> _TASK DETAILS_
Using the records below, write out again exactly the lines that begin at the line containing "(forall x, (forall" and end at the line containing "Hx]. apply Hn, list_elem_of_fmap.", and no other lines.

(RECORDS)

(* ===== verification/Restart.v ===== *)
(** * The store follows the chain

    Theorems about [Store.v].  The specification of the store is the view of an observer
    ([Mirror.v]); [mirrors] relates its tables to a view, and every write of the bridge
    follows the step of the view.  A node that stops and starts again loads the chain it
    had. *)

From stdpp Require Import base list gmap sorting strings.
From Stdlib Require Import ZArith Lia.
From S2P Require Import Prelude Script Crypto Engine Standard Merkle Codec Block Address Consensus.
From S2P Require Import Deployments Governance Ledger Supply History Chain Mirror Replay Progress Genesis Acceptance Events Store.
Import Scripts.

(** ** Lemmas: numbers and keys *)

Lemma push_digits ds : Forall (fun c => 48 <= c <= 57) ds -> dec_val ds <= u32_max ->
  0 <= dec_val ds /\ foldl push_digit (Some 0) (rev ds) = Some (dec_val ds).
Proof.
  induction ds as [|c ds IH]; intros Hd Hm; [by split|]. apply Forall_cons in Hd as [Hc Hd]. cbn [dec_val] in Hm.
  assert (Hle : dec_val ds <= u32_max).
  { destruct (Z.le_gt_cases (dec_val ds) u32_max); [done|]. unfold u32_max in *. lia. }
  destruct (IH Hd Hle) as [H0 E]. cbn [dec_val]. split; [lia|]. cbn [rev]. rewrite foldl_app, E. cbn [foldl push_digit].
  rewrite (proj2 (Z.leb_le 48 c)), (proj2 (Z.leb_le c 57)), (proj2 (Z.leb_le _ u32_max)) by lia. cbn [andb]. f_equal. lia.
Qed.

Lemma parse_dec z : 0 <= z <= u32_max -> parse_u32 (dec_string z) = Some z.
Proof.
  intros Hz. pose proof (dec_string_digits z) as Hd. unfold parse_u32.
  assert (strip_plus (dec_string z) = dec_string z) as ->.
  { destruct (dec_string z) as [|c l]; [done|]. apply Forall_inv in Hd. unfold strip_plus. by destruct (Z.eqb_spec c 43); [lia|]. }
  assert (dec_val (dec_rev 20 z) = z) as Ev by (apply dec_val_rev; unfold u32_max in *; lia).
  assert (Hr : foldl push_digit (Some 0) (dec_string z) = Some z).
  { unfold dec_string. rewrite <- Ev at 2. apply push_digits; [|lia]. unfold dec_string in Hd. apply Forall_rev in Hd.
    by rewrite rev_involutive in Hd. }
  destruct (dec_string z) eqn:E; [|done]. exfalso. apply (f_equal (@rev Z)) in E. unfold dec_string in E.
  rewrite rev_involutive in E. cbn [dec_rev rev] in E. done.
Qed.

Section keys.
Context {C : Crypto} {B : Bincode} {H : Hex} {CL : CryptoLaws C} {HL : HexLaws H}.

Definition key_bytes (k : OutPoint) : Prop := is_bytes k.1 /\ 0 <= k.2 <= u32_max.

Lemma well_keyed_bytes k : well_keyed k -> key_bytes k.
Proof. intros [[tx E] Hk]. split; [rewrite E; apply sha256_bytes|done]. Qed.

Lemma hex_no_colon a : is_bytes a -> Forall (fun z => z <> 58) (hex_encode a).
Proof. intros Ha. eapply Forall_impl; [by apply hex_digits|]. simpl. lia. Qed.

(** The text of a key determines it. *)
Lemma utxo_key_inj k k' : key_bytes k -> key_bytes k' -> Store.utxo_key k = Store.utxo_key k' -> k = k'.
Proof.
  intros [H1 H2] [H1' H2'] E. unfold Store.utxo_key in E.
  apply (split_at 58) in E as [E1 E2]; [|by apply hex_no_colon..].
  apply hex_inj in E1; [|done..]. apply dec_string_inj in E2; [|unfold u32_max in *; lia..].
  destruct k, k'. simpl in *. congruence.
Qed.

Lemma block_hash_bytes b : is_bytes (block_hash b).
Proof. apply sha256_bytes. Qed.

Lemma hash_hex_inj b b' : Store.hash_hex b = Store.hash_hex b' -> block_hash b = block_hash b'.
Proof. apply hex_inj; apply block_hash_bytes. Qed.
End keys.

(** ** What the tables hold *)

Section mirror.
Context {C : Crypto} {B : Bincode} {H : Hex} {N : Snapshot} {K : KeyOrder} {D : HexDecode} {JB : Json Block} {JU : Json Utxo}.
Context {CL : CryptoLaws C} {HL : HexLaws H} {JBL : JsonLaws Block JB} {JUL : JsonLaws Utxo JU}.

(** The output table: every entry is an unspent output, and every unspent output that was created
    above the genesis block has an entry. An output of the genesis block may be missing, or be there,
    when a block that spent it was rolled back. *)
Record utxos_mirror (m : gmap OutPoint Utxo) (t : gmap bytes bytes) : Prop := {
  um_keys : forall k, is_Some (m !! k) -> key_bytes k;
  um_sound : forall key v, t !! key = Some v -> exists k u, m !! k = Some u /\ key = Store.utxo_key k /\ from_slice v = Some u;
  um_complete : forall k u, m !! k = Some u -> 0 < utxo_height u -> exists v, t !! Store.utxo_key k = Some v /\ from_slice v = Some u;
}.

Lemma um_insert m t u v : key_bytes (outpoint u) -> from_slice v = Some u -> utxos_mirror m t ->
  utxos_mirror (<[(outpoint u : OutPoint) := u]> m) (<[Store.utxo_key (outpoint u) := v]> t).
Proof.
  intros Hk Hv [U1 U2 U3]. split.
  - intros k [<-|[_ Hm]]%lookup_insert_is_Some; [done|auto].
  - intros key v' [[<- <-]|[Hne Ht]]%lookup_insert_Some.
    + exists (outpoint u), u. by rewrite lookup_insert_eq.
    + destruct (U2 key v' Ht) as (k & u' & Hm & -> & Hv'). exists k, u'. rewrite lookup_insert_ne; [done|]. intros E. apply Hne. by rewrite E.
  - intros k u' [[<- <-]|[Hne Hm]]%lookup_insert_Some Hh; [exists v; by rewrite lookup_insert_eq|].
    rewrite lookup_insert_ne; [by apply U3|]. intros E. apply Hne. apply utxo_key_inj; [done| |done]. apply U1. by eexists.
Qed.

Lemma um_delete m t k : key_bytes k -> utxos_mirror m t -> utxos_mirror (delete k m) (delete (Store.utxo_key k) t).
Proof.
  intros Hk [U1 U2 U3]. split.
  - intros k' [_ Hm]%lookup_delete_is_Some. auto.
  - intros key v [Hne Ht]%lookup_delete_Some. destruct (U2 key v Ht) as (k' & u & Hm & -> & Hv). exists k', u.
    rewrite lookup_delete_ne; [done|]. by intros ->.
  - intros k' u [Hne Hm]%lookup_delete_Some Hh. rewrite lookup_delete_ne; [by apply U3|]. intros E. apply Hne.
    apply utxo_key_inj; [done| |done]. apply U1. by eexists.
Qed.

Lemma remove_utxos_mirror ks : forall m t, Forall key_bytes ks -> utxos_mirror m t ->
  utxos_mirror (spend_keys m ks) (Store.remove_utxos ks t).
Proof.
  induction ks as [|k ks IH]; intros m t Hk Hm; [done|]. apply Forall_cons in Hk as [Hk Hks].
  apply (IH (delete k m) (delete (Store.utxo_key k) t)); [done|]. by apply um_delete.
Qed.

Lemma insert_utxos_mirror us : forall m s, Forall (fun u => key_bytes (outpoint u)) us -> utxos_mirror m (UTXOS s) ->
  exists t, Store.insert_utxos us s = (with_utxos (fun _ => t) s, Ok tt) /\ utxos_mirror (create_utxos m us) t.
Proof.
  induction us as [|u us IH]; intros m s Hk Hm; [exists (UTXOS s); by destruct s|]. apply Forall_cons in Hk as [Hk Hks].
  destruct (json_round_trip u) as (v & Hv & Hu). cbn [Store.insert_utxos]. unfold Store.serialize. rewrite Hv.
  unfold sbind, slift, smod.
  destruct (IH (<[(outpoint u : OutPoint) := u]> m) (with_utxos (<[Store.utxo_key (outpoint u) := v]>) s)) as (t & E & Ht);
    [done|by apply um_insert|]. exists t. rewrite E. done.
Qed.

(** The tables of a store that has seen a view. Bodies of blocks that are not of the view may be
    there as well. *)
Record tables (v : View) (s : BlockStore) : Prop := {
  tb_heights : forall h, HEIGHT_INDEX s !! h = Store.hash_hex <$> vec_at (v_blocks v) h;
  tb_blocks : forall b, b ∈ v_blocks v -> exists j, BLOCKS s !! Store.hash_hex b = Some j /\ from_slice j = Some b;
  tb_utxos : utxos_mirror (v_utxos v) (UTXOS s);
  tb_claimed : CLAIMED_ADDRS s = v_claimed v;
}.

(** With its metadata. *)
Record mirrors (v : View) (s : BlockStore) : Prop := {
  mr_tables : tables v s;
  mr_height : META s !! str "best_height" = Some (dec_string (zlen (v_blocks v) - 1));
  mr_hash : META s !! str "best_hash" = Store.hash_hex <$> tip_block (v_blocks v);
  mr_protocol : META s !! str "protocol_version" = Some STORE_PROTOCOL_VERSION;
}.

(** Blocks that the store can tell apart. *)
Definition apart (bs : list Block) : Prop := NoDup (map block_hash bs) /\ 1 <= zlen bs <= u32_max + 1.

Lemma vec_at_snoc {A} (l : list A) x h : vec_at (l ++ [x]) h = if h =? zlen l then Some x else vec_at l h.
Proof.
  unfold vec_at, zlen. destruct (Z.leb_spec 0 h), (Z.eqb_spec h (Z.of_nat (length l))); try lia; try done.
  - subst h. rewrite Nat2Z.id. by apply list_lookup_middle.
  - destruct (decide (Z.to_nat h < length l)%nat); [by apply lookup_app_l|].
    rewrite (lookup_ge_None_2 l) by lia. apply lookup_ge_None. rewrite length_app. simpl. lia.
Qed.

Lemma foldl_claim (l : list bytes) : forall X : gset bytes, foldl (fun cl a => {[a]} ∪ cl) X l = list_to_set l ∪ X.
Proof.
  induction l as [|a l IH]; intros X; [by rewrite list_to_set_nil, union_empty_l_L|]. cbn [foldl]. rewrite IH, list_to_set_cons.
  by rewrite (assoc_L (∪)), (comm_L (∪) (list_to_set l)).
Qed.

(End RECORDS)
(RECORDS)

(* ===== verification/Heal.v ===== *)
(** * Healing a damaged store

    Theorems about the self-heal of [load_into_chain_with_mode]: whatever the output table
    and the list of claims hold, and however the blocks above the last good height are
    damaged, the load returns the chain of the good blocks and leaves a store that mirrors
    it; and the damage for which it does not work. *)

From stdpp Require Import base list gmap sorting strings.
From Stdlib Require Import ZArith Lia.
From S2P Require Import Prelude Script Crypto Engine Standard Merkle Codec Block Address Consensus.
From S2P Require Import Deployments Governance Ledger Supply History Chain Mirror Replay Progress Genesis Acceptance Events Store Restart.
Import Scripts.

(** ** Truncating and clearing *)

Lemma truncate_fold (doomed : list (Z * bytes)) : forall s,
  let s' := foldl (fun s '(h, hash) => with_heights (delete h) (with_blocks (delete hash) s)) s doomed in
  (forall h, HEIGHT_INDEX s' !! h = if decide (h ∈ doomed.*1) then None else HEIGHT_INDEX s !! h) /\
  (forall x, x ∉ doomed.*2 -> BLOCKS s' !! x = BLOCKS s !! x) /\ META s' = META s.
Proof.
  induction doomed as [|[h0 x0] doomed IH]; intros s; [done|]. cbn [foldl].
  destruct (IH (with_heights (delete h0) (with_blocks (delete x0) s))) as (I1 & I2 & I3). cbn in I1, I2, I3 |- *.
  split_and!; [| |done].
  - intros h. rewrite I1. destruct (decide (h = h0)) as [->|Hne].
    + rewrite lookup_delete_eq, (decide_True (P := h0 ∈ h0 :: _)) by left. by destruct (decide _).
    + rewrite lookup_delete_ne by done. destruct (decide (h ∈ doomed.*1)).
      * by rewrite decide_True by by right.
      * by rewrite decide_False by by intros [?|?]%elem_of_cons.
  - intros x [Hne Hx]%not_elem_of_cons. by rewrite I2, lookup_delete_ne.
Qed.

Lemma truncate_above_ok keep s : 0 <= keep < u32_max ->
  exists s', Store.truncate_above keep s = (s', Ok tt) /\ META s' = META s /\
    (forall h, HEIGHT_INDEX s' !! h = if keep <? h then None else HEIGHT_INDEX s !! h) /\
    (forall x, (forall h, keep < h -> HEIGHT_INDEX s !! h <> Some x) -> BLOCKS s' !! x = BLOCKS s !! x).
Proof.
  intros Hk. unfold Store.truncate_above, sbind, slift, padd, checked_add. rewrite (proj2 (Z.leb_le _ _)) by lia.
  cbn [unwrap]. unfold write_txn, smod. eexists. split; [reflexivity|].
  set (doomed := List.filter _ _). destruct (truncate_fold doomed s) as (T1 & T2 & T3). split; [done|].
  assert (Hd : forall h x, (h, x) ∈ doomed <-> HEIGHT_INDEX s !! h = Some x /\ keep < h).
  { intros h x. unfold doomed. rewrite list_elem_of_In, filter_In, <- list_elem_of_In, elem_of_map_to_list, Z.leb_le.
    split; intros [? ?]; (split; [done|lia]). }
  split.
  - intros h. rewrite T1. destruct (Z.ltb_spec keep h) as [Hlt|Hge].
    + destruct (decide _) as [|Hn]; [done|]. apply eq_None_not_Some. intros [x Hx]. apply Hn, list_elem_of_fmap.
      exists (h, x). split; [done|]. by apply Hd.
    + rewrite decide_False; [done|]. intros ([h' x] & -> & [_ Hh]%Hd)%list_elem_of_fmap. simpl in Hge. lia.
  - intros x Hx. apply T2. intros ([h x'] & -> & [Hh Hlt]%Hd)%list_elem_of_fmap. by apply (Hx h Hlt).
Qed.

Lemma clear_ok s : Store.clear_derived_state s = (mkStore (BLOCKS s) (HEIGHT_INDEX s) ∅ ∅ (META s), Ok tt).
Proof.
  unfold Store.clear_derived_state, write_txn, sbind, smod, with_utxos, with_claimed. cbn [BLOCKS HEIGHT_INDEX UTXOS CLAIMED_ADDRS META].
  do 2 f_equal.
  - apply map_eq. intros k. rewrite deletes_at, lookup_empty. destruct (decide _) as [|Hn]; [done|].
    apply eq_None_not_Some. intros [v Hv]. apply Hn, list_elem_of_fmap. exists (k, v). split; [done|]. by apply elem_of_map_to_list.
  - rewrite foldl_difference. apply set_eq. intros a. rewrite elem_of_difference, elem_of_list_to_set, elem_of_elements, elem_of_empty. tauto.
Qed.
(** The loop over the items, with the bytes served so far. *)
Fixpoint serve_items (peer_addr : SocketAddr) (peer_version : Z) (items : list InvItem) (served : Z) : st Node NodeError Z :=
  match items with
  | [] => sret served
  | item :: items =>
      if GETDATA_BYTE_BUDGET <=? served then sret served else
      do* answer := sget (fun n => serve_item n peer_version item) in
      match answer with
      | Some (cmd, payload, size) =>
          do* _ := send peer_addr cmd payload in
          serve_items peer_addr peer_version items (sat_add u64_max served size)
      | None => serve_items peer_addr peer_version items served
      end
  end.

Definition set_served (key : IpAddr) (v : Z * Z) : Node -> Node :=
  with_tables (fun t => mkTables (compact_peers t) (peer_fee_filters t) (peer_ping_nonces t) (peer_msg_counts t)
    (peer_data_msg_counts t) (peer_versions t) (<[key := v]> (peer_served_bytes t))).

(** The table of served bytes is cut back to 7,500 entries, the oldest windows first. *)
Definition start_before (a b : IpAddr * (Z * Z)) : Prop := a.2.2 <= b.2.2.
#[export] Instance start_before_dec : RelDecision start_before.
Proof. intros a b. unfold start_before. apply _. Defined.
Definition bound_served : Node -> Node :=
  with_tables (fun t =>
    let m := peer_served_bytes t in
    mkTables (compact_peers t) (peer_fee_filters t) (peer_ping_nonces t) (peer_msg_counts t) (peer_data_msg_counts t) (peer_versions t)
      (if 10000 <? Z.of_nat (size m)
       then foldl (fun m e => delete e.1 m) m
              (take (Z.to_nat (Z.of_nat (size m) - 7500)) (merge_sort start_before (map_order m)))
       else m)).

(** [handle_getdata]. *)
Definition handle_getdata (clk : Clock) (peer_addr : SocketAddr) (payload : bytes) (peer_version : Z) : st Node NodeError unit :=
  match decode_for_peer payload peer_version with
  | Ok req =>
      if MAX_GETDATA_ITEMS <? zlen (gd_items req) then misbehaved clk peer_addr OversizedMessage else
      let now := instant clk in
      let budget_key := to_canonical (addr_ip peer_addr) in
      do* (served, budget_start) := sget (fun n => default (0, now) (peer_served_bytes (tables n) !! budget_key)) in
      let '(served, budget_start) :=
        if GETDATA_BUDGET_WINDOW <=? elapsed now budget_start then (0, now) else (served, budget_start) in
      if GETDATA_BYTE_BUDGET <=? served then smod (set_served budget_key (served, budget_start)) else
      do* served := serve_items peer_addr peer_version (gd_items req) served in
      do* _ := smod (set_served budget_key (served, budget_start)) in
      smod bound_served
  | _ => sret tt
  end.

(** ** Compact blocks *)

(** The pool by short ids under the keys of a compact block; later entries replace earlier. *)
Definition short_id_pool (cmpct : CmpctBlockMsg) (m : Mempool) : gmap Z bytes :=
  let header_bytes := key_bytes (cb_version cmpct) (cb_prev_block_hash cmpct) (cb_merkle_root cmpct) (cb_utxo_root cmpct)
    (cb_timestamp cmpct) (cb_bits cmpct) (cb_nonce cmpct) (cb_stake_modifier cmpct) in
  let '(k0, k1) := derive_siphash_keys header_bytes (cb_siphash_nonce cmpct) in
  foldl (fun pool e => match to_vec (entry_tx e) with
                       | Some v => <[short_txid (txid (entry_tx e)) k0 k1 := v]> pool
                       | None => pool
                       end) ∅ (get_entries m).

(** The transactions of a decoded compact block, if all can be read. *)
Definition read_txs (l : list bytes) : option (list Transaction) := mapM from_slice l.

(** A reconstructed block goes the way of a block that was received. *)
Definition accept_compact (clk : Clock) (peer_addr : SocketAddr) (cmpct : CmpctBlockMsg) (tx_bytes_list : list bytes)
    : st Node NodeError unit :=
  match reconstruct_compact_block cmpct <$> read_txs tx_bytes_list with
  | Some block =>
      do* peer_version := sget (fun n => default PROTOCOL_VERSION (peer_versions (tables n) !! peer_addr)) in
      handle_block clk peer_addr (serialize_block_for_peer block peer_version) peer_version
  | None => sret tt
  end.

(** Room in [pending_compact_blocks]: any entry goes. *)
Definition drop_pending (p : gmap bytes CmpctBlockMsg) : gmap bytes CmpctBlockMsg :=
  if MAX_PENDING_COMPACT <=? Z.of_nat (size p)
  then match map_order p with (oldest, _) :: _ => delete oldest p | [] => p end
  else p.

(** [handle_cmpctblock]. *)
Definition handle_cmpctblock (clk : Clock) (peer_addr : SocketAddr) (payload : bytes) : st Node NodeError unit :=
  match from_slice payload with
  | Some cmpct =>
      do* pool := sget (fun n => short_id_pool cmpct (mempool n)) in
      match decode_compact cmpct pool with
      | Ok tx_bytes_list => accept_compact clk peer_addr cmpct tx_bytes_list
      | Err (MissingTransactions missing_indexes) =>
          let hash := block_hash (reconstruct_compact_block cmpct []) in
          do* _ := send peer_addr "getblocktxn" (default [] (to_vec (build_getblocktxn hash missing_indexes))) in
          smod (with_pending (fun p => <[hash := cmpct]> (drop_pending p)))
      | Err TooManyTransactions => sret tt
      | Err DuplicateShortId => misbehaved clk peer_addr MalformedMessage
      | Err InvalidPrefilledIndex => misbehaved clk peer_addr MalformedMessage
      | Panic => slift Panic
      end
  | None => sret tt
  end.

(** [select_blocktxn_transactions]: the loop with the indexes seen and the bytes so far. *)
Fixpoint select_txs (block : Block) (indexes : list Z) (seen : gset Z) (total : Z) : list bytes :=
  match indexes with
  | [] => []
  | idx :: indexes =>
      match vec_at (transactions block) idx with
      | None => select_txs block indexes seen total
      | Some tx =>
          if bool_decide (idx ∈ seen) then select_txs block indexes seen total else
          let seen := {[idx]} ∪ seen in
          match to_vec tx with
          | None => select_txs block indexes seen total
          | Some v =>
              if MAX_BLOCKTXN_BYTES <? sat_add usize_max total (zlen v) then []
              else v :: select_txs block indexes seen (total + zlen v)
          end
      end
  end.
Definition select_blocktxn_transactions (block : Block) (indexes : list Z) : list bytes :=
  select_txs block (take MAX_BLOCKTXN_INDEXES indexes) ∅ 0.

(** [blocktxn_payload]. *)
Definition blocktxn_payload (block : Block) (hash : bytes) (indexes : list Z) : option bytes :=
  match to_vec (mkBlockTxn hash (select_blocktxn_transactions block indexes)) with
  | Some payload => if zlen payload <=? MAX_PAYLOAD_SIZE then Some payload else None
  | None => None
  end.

(End RECORDS)

> _OUTPUT FOR THIS TASK_
    (forall x, (forall h, keep < h -> HEIGHT_INDEX s !! h <> Some x) -> BLOCKS s' !! x = BLOCKS s !! x).
Proof.
  intros Hk. unfold Store.truncate_above, sbind, slift, padd, checked_add. rewrite (proj2 (Z.leb_le _ _)) by lia.
  cbn [unwrap]. unfold write_txn, smod. eexists. split; [reflexivity|].
  set (doomed := List.filter _ _). destruct (truncate_fold doomed s) as (T1 & T2 & T3). split; [done|].
  assert (Hd : forall h x, (h, x) ∈ doomed <-> HEIGHT_INDEX s !! h = Some x /\ keep < h).
  { intros h x. unfold doomed. rewrite list_elem_of_In, filter_In, <- list_elem_of_In, elem_of_map_to_list, Z.leb_le.
    split; intros [? ?]; (split; [done|lia]). }
  split.
  - intros h. rewrite T1. destruct (Z.ltb_spec keep h) as [Hlt|Hge].
    + destruct (decide _) as [|Hn]; [done|]. apply eq_None_not_Some. intros [x Hx]. apply Hn, list_elem_of_fmap.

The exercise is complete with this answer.